In a Settlement, Meta Agrees to Modify Ad-Targeting Technology Meta was accused of housing discrimination by U.S.
HUD for allowing marketers to restrict who could view housing advertisements on Facebook based on criteria such as race, religion, and nationality.
Tuesday, in a settlement with the Justice Department, Meta agreed to modify its ad-targeting technology and pay a $115,054 fine for allegedly engaging in housing discrimination by allowing advertisers to restrict who may see ads on the platform based on race, gender, and ZIP code.
Under the terms of the agreement, Meta, the company formerly known as Facebook, stated that it would change its technology and employ a new computer-assisted method that aims to regularly verify whether the targeted and eligible audiences for housing advertisements are actually viewing those advertisements. The new technology, known as a “variance reduction system,” relies on machine learning to ensure that advertisers transmit housing-related advertisements to certain protected groups of individuals.
Meta also said that it will discontinue the usage of “special ad audiences,” a technology it created to assist advertisers in reaching a larger audience. According to the corporation, the tool was an early attempt to combat bias, and its current ways will be more effective.
Roy L. Austin, vice president of civil rights and deputy general counsel of Meta, stated in an interview, “We will periodically take a snapshot of marketers’ audiences, determine who they target, and eliminate as much variation as possible from that population.” He referred to it as “a huge technological leap in the use of machine learning to provide targeted advertisements.”
Facebook, which became a corporate titan by gathering user data and allowing advertisers to target ads based on the characteristics of an audience, has faced criticism for years that some of these methods are discriminatory and unfair. The company’s ad technologies have enabled advertisers to determine who viewed their advertising based on hundreds of distinct attributes, allowing them to exclude members of a variety of protected categories.
While Tuesday’s settlement applies to housing advertisements, Meta wants to apply its new approach to verify the targeting of employment and credit advertisements. The corporation has attracted criticism in the past for enabling discrimination against women in employment advertisements and barring certain groups of individuals from viewing credit card advertisements.
“Because of this precedent-setting case, Meta will for the first time alter its ad delivery system to address algorithmic discrimination,” said U.S. attorney Damian Williams in a statement. This office will proceed with the lawsuit if Meta fails to demonstrate that it has sufficiently modified its distribution system to prevent algorithmic bias.
The problem of skewed ad targeting has been debated in housing advertisements in particular. Ben Carson, then-secretary of the Department of Housing and Urban Development, filed a formal complaint against Facebook in 2018, accusing the corporation of having ad systems that “illegally discriminated” on the basis of race, religion, and disability. A 2016 ProPublica investigation uncovered Facebook’s potential for ad discrimination by revealing that the business made it easy for advertisers to exclude specific ethnic groups for advertising purposes.
In 2019, HUD filed a lawsuit against Facebook for housing discrimination and Fair Housing Act violations. The agency stated that Facebook’s systems did not send advertisements to “a diverse audience,” even if the advertiser desired for the advertisement to be viewed by a large audience.
Mr. Carson stated at the time, “Facebook discriminates against people based on who they are and where they reside.” “Using a computer to restrict a person’s housing options is just as discriminatory as slamming a door in their face.”

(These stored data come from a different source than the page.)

Definition Start (pipe_result : option (Z * Z)) (t : StoppableThread) (open : fds) : bool * StoppableThread * fds :=
  let '(ok, t, open) := prepareStart pipe_result t open in
  if negb ok then (false, t, open)
  else let '(ok, t) := doStart t in (ok, t, open).

(** What a call of [close] on an open descriptor reports; an interrupted call may or
    may not have released the descriptor. *)
Inductive close_result : Set := Closed | Interrupted (released : bool) | CloseFailed (released : bool).

Definition released (r : close_result) : bool :=
  match r with Closed => true | Interrupted b | CloseFailed b => b end.

(** [close]: whether it was interrupted, and the open descriptors. *)
Definition close_fd (r : close_result) (fd : Z) (open : fds) : bool * fds :=
  if bool_decide (fd ∈ open) then
    (match r with Interrupted _ => true | _ => false end,
     if released r then List.filter (fun x => negb (x =? fd)) open else open)
  else (false, open).

(** The loop that closes the writing end, again after an interruption; [None] while
    it has not ended. *)
Fixpoint close_loop (rs : list close_result) (fd : Z) (open : fds) : option fds :=
  match rs with
  | [] => None
  | r :: rs =>
      let '(interrupted, open) := close_fd r fd open in
      if interrupted then close_loop rs fd open else Some open
  end.

(** How an operation that joins threads ends: it returns, it waits for a thread that
    does not return (or tries without end to close a descriptor), or the process ends. *)
Inductive stop_outcome (A : Type) : Type := Finishes (a : A) | Hangs | Dies.
Arguments Finishes {A} _.
Arguments Hangs {A}.
Arguments Dies {A}.

Definition and_then {A B} (o : stop_outcome A) (f : A -> stop_outcome B) : stop_outcome B :=
  match o with Finishes a => f a | Hangs => Hangs | Dies => Dies end.

(** What [Stop] meets: the results of the calls that close the writing end, whether
    the thread returns, and the result of closing the reading end. *)
Record stop_input := mkStopInput { writing_end : list close_result; thread_returns : bool; reading_end : close_result }.

(** [Stop]; without a thread, [join] is called on a null pointer. *)
Definition Stop (i : stop_input) (t : StoppableThread) (open : fds) : stop_outcome (StoppableThread * fds) :=
  let t := mkStoppableThread (thread_ t) true (stop_pipe_ t) in
  match close_loop (writing_end i) (stop_pipe_ t).2 open with
  | None => Hangs
  | Some open =>
      if negb (thread_ t) then Dies
      else if negb (thread_returns i) then Hangs
      else
        let '(_, open) := close_fd (reading_end i) (stop_pipe_ t).1 open in
        Finishes (mkStoppableThread false (should_stop_ t) (stop_pipe_ t), open)
  end.

(** ** The threads of the service *)

(** The configuration loader, the notifier if network flows are reported, and the exporter. *)
Record Threads := mkThreads {
  config_loader_ : StoppableThread;
  net_status_notifier_ : option StoppableThread;
  exporter_ : StoppableThread
}.

Definition thread_new (garbage : Z * Z) : StoppableThread := mkStoppableThread false false garbage.

(** The notifier exists without a channel, or when flows are not disabled. *)
Definition CollectorService_threads (grpc_channel DisableNetworkFlows : bool) (garbage : Z * Z) : Threads :=
  mkThreads (thread_new garbage)
    (if negb grpc_channel || negb DisableNetworkFlows then Some (thread_new garbage) else None)
    (thread_new garbage).

(** The tracker the constructor sets up, when there is a notifier. *)
Definition CollectorService_tracker `{HostEndian} (grpc_channel DisableNetworkFlows : bool)
    (IgnoredL4ProtoPortPairs : umap L4ProtoPortPair unit) (IgnoredNetworks NonAggregatedNetworks : list IPNet)
  : option (option ConnectionTracker) :=
  if negb grpc_channel || negb DisableNetworkFlows then
    let t := UpdateIgnoredL4ProtoPortPairs ConnectionTracker_new IgnoredL4ProtoPortPairs in
    match UpdateIgnoredNetworks t IgnoredNetworks with
    | None => None
    | Some t =>
        match UpdateNonAggregatedNetworks t NonAggregatedNetworks with
        | None => None
        | Some t => Some (Some t)
        end
    end
  else Some None.

(** The routes of the HTTP handlers, in the order in which they are added. *)
Definition civet_routes (IsIntrospectionEnabled : bool) : list str :=
  [GetStatus.kBaseRoute; LogLevelHandler.kBaseRoute; ProfilerHandler.kBaseRoute]
  ++ (if IsIntrospectionEnabled
      then [ContainerInfoInspector.kBaseRoute; NetworkStatusInspector.kBaseRoute; CollectorConfigInspector.kBaseRoute]
      else []).

(** The results of the calls of [pipe], in the order of the threads. *)
Record pipes := mkPipes { p_loader : option (Z * Z); p_notifier : option (Z * Z); p_exporter : option (Z * Z) }.

(** The start of [RunForever]: the results of starting the loader and the notifier
    are not looked at; that of the exporter is. *)
Definition start_threads (p : pipes) (s : Threads) (open : fds) : option (Threads * fds) :=
  let '(_, loader, open) := Start (p_loader p) (config_loader_ s) open in
  let '(notifier, open) :=
    match net_status_notifier_ s with
    | Some n => let '(_, n, open) := Start (p_notifier p) n open in (Some n, open)
    | None => (None, open)
    end in
  let '(ok, exporter, open) := Start (p_exporter p) (exporter_ s) open in
  if negb ok then None else Some (mkThreads loader notifier exporter, open).

(** What stopping each of the threads meets. *)
Record stop_inputs := mkStopInputs { stop_loader : stop_input; stop_notifier : stop_input; stop_exporter : stop_input }.

(** The destructor of the service, up to [CleanUp] of the inspector; [close] of the HTTP server, which is
    civetweb's, is left out. *)
Definition stop_threads (i : stop_inputs) (s : Threads) (open : fds) : stop_outcome (Threads * fds) :=
  and_then (Stop (stop_loader i) (config_loader_ s) open) (fun '(loader, open) =>
  and_then (match net_status_notifier_ s with
            | Some n => and_then (Stop (stop_notifier i) n open) (fun '(n, open) => Finishes (Some n, open))
            | None => Finishes (None, open)
            end) (fun '(notifier, open) =>
  and_then (Stop (stop_exporter i) (exporter_ s) open) (fun '(exporter, open) =>
  Finishes (mkThreads loader notifier exporter, open)))).

(** ** Waiting for the channel *)

Inductive channel_state : Set := CONNECTING | SHUTDOWN.

#[export] Instance channel_state_eq_dec : EqDecision channel_state.
Proof. solve_decision. Defined.

(** What a poll of the channel gives: connected in time, or the state after it. *)
Abbreviation poll := (option channel_state).

Inductive wait_result : Set := Ready | NotReady | Fatal | StillWaiting.

(** The loop: [check] is called before every poll and may keep state; [polls] are
    the answers of the channel. *)
Fixpoint WaitForChannelReady {St : Type} (check : St -> bool * St) (s : St) (polls : list poll) : wait_result * nat :=
  let '(interrupted, s) := check s in
  if interrupted then (NotReady, O)
  else
    match polls with
    | [] => (StillWaiting, O)
    | None :: _ => (Ready, 1%nat)
    | Some SHUTDOWN :: _ => (Fatal, 1%nat)
    | Some CONNECTING :: polls => let '(r, n) := WaitForChannelReady check s polls in (r, S n)
    end.

Definition MAX_GRPC_CONNECTION_POLLS : Z := 30.

(** [polls-- == 0] on an [int]. *)
Definition poll_check (polls : Z) : bool * Z := (polls =? 0, polls - 1).

Definition attemptGRPCConnection (polls : list poll) : wait_result * nat :=
  WaitForChannelReady poll_check MAX_GRPC_CONNECTION_POLLS polls.

(** ** The writer to the standard output *)

(** [StdoutDuplexClientWriter], which takes the place of the stream without a channel:
    it logs messages and succeeds at everything, at once; [logged]: the messages so far. *)
Section StdoutDuplexClientWriter.
Context {W : Type}.

Definition stdout_Write (obj : W) (logged : list W) : Status * list W := (S_OK, logged ++ [obj]).
Definition stdout_WaitUntilStarted : Status := S_OK.
Definition stdout_Sleep (deadline : Z) : bool := true.
Definition stdout_Finish : Status := S_OK.

(** The loop of [RunSingle] over the messages of its iterations, [None] when there is
    nothing to report: whether it returned before the iterations were over. *)
Fixpoint stdout_reports (msgs : list (option W)) (logged : list W) : bool * list W :=
  match msgs with
  | [] => (false, logged)
  | msg :: msgs =>
      if negb (stdout_Sleep 0) then (true, logged)
      else
        match msg with
        | None => stdout_reports msgs logged
        | Some m =>
            let '(r, logged) := stdout_Write m logged in
            if negb (result_ok r) then (true, logged) else stdout_reports msgs logged
        end
  end.
End StdoutDuplexClientWriter.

Civil rights groups have asserted that the enormous and complex advertising systems that support some of the largest online platforms include inherent biases, and that tech companies like as Meta, Google, and others should do more to combat these biases.
The branch of study known as “algorithmic fairness” has attracted a great deal of attention from computer scientists in the field of artificial intelligence. Decades ago, prominent scholars, including former Google scientists Timnit Gebru and Margaret Mitchell, raised the alarm about such biases.

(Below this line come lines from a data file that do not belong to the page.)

(* ===== verification/Main.v ===== *)
(** * The program

    [collector.cpp] from [main] to its return, with the channel to Sensor that [GRPC.cpp] builds,
    [NetworkConnectionInfoServiceComm.cpp], the loop of [CollectorService::RunForever] interleaved with the
    handler of shutdown signals, and the test program [connscrape.cpp].

    The service is written against the interface of [SystemInspector.h], a type class;
    [Service_inspector] gives the class for the service of [Service.v].  Objects of gRPC are
    the calls that make them. *)

From S2P Require Import Prelude Containers Utility Stats IPNet Process Connection ConnTracker Events NetSignals ProcSignals Service ConfigParser Inotify ConfigLoader OptionParser Host Config Args Logging InspectorSetup Metrics Introspection Lifecycle.

Open Scope Z_scope.
Open Scope collector_scope.

(** ** The channel *)

Record FileWatcherCertificateProvider := mkProvider {
  private_key_path : str;
  identity_certificate_path : str;
  root_cert_path : str;
  refresh_interval_sec : Z
}.

(** [TlsChannelCredentialsOptions]: what the two setters stored. *)
Record TlsChannelCredentialsOptions := mkOptions {
  root_certificate_provider : option FileWatcherCertificateProvider;
  identity_certificate_provider : option FileWatcherCertificateProvider
}.

Inductive ChannelCredentials := InsecureChannelCredentials | TlsCredentials (options : TlsChannelCredentialsOptions).

Definition TLSCredentialsFromConfig (config : TlsConfig) : ChannelCredentials :=
  let provider := mkProvider (clientKey_ config) (clientCert_ config) (ca_ config) 60 in
  let options := mkOptions None None in
  let options := mkOptions (Some provider) (identity_certificate_provider options) in
  let options := mkOptions (root_certificate_provider options) (Some provider) in
  TlsCredentials options.

(** A call on the [ChannelArguments]. *)
Inductive channel_arg := SetInt (key : str) (value : Z) | SetSslTargetNameOverride (name : str).
(** The whole client.  With options it accepts and at least one target, the client returns
    once a signal has arrived or a call has failed.  Either nothing was sent, because memory, a
    name or the socket could not be had; or between opening and closing the socket it has
    printed, slept and sent its messages to the targets of the command line only, and has given
    back all memory.  The socket is closed once for every target instead of once. *)
Theorem main_spec `{PosixLaws} fuel prog opts args w c :
  fresh w -> options_loop prog opts default_config w = Some (inl c, w) -> args <> [] -> Z.of_nat (length args) < 2 ^ 31 ->
  (c_syscall c = SENDMMSG -> Z.of_nat (length args) * c_msgs c < 2 ^ 31) ->
  (exists n, (looks w <= n < looks w + fuel)%nat /\ signal_arrives n = true) ->
  exists ret w', main fuel prog opts args w = Some (Some ret, w') /\ (ret = 0 \/ ret = -1) /\
    ((ret = -1 /\ exists l leaked, trace w' = trace w ++ [Err l] /\ mem w' = put leaked (mem w)) \/
     (exists fd evs, let addrs := first_addrs (resolved (calls w) (c_family c) args).1 in
        trace w' = trace w ++ Opened fd :: evs ++ replicate (length args) (Closed fd) /\
        Forall (client_event fd (c_period c) addrs) evs /\ mem w' = mem w)).
Proof.
  intros Hf Eo Ha Hlen Hmax Hsig. unfold main. rewrite Eo. destruct args as [|a0 args0] eqn:Eargs; [done|]. rewrite <- Eargs in *.
  destruct (get_targets_spec args (c_family c) w Hf) as (p & w1 & E & L & R & [(-> & bs & ls & l & _ & Hm & T & _)|(tb & bs & -> & Hok & Hr & Hbs & T)]).
  { rewrite E. exists (-1), w1. split_and!; [done|by right|]. left. split; [done|]. by exists l, (infos bs ls). }
  rewrite E. destruct (socket_result (calls w1)) as [e|fd].
  { eexists (-1), _. split; [reflexivity|]. split; [by right|]. left. split; [done|].
    exists (lit "Failed to create socket"), (infos bs (resolved (calls w) (c_family c) args).1 ++ [(tb, TARGETS ((AT <$> bs) ++ replicate (length args - length bs) NULL))]).
    split; [cbn [trace emit called]; by rewrite T|]. cbn [mem emit called]. by rewrite (rs_mem _ _ _ _ _ _ Hr), put_app. }
  set (d := mkRunData _ _ _ _ _). set (w2 := emit (Opened fd) (called w1)).
  assert (resolving (mem w) tb (length bs) bs (resolved (calls w) (c_family c) args).1 w2) as Hr2 by (rewrite Hbs; by destruct Hr; split).
  pose proof (resolving_targets _ _ _ _ _ Hr2 (resolved_nonempty _ _ _) ltac:(lia)) as Ht. rewrite Hbs in Ht.
  destruct (client_run_spec fuel d w2 tb bs _ (rs_fresh _ _ _ _ _ _ Hr2) Ht) as (ret & w3 & evs & E3 & Hm3 & Hf3 & T3 & Hev & Hret).
  { eapply options_msgs; [|exact Eo]. done. }
  { intros Es. rewrite Hbs. by apply Hmax. }
  { right. destruct Hsig as (n & Hn & Hs). exists n. split; [|done]. cbn [w2 emit called looks]. by rewrite L. }
  rewrite E3. assert (resolving (mem w) tb (length bs) bs (resolved (calls w) (c_family c) args).1 w3) as Hr3 by (by eapply resolving_same).
  destruct (cleanup_spec _ _ _ _ _ d Hr3 ltac:(lia)) as (w4 & E4 & Hm4 & T4); [by rewrite Hbs|]. rewrite E4.
  exists ret, w4. split; [done|]. split; [destruct Hret as [[? _]|?]; [by left|by right]|]. right. exists fd, evs. cbn zeta. split_and!; [|done|done].
  rewrite T4, T3, Hbs, <- app_assoc. cbn [w2 trace emit called]. rewrite T, <- app_assoc. done.
Qed.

In the years following, Facebook has restricted the number of categories from which marketers may choose when purchasing housing advertisements, reducing the number from thousands to hundreds and deleting targeting choices based on ethnicity, age, and ZIP code.
Meta’s new system, which is still in construction, will periodically verify that the audiences being offered advertising for housing, jobs, and credit are the same as the ones that marketers wish to target. Theoretically, if advertisements began to bias strongly toward white men in their 20s, for example, the new system will notice this and display advertisements more fairly to larger and more diverse audiences.
Meta stated that it will collaborate with HUD over the next few months to incorporate the technology into its ad targeting systems, and agreed to a third-party examination of the effectiveness of the new system.
According to the Justice Department, Meta’s settlement penalty is the utmost allowed under the Fair Housing Act.